目的:探讨大鼠局灶性脑缺血再灌注后病灶及周围区Ⅰ型纤溶酶原激活物抑制剂(PAI-1)的表达与脑微血管结构改变的关系。方法:采用光镜、电镜、免疫组织化学、Westernblot等技术,观察大鼠局灶性脑缺血再灌注不同时期病灶及周围区脑微血管结构改变及PAI-1表达。结果:大鼠局灶性脑缺血再灌注6h、3d组病灶及周围区脑微血管外间隙水肿及出血,脑微血管基底膜大量破坏,同时再灌注6h、1d组PAI-1表达低于正常对照组,密度值分别为0.16±0.43和0.33±0.61,与对照组(2.19±1.03)差异显著(P＜0.05)。再灌注后期7d组、14d组脑微血管内皮细胞增生,同时PAI-1表达增加,密度值分别为9.48±1.76和8.61±1.35,明显高于对照组(P＜0.01)。结论:大鼠局灶性脑缺血再灌注病灶及周围区脑水肿及出血以6h至3d最严重。PAI-1表达降低可能是导致脑微血管基底膜破坏的原因之一。再灌注后期PAI-1表达增加可能参与脑微血管的再生。

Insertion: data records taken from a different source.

Definition forbidden_context (forbidden : jsstring) : jsstring :=
  lit "FORBIDDEN NEXT.JS USAGE DETECTED: " ++ forbidden ++ lit "

This project uses Next.js App Router (app/). You MUST remove all imports from 'next/document' and remove any usage of <Html>, <Head>, <Main>, <NextScript> components.

Fix the project and return the full corrected JSON with ALL required files.".

Definition build_context (attempt : nat) (out : jsstring) : jsstring :=
  lit "next build failed (attempt "
    ++ String_of_number (N.of_nat (attempt + 1)) ++ lit "/"
    ++ String_of_number (N.of_nat MAX_REPAIR_ATTEMPTS)
    ++ lit "). Here is the full output:

" ++ out.

(** How the [for] loop is left: by [break] after a passing build, by its
    condition [attempt <= MAX_REPAIR_ATTEMPTS] turning false, or by a
    [return] of a response. [OutOfFuel] is the embedding's own and is never
    produced from the fuel [POST] passes ([repair_loop_fuel]). *)
Inductive LoopExit : Type :=
| GatePassed
| LoopEnded
| Return (r : Response)
| OutOfFuel.

Fixpoint repair_loop (prompt : option jsstring) (fuel attempt : nat)
  : M LoopExit :=
  match fuel with
  | O => ret OutOfFuel
  | S fuel' =>
      if negb (attempt <=? MAX_REPAIR_ATTEMPTS)%nat then ret LoopEnded
      else
        await forbidden <- observe (scan E);
        if negb (falsy forbidden) then
          let finding := default [] forbidden in
          if (attempt =? MAX_REPAIR_ATTEMPTS)%nat then
            ret (Return (response_forbidden_terminal finding))
          else
            await repaired <- maybeAutoRepair prompt (forbidden_context finding);
            if negb repaired then ret (Return response_forbidden_no_repair)
            else
              exec runNpmInstallWithFallback;
              repair_loop prompt fuel' (S attempt)            (* continue *)
        else
          await buildRes <- runCompileGate;
          if fst buildRes then ret GatePassed                 (* break *)
          else if looksLikeCorruptInstall (snd buildRes) then
            exec cleanGeneratedAppBuildState;
            exec runNpmInstallWithFallback;
            repair_loop prompt fuel' (S attempt)              (* continue *)
          else if (attempt =? MAX_REPAIR_ATTEMPTS)%nat then
            ret (Return (response_compile_terminal (snd buildRes)))
          else
            await repaired <-
              maybeAutoRepair prompt (build_context attempt (snd buildRes));
            if negb repaired then
              ret (Return (response_compile_no_repair (snd buildRes)))
            else
              exec runNpmInstallWithFallback;
              repair_loop prompt fuel' (S attempt)
  end.
(** * ncd2023: the stateful point accumulator and the feature-flag readers

    A shallow embedding of the two Go programs of the repository:

    - package [stateful]: [addPoint] (one transaction per operation) and
      [startBgWorker] / [addPointStateful] (one transaction per batch);
    - package [singleflight]: [ensureFeatureActive] and its coalescing and
      snapshot-cache variants.

    Go's [int64] is a [Z] with the wrap-around of [+] written out, Go maps
    are [gmap]s, slices are lists, channels are lists of pending values or
    a log of sends. *)

From stdpp Require Import gmap strings list fin_maps.
From Stdlib Require Import ZArith Lia.

#[local] Set Warnings "-clear-no-such-hyp".

Local Open Scope Z_scope.

(** ** Go's [int64] *)

Module Int64.

Definition min_int : Z := - 2 ^ 63.
Definition max_int : Z := 2 ^ 63 - 1.

Definition in_range (z : Z) : Prop := min_int <= z <= max_int.

(** Two's-complement reduction of an integer to 64 bits. *)
Definition wrap (z : Z) : Z := (z + 2 ^ 63) mod 2 ^ 64 - 2 ^ 63.

(** [a + b] on [int64] operands. *)
Definition add (a b : Z) : Z := wrap (a + b).

End Int64.

(** ** The stateful package *)

Module Stateful.

(** [errors.New("insufficient balance")] and the errors of the store. A
    store error names the call that failed. *)
Inductive store_call := CallRead | CallInsertTx | CallUpsert | CallCommit.

Inductive error :=
| ErrInsufficientBalance
| ErrStore (c : store_call).

(** [type callback struct { err error }]; [None] is Go's [nil]. *)
Record callback := Callback { err : option error }.

(** [type op struct { userID string; amount int64; done chan<- callback }].
    A channel is named by the number [make] gave it. *)
Record op := Op { userID : string; amount : Z; done : nat }.

(** [type txLog struct { txID string; userID string; amount int64 }];
    the same row shape is used for the [point_txs] table. *)
Record txLog := TxLog { txID : nat; tx_userID : string; tx_amount : Z }.

(** The two tables: [user_points] keyed by [user_id], and the rows of
    [point_txs] in insertion order. *)
Record Store := MkStore {
  user_points : gmap string Z;
  point_txs : list txLog
}.

Definition empty_store : Store := MkStore ∅ [].

(** *** The failures of the store

    The database is outside the program. What a transaction sees of it
    is which of its calls fails, if any: [None] is a transaction all of
    whose calls succeed. *)
Definition fault := option store_call.

Definition store_call_eqb (a b : store_call) : bool :=
  match a, b with
  | CallRead, CallRead | CallInsertTx, CallInsertTx
  | CallUpsert, CallUpsert | CallCommit, CallCommit => true
  | _, _ => false
  end.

Expression of PAI-1 in ischemic focus and perifocal areas after 2 hours focal cerebral ischemia with reperfusion in rats

AIM: To investigate the relation between the changes of the cerebral microvasculature and the expression of plasminogen activator inhibitor-1 (PAI-1) in ischemic focal and perifocal areas after 2 hours focal cerebral ischemia with reperfusion in rats. METHODS: The changes of cerebral microvascular structure were observed by optical microscope and electric microscope, the expression of PAI-1 were assessed by immunohistochemical staining, Western blotting in ischemic focus and perifocal areas after focal cerebral ischemia with reperfusion. RESULTS: The edema of extra-cellular matrix and the hemorrhage of extravessels in ischemic focus and perifocal areas were most severe, and degradation and the defect of basement membrane were also observed after 6 hours and 3 days reperfusion following focal cerebral ischemia. The expression of PAI-1 decreased significantly compared with control group (P<0.05). CONCLUSION: The decrease in PAI-1 expression in early reperfusion may be main cause to induce damage of cerebral microvascular structure.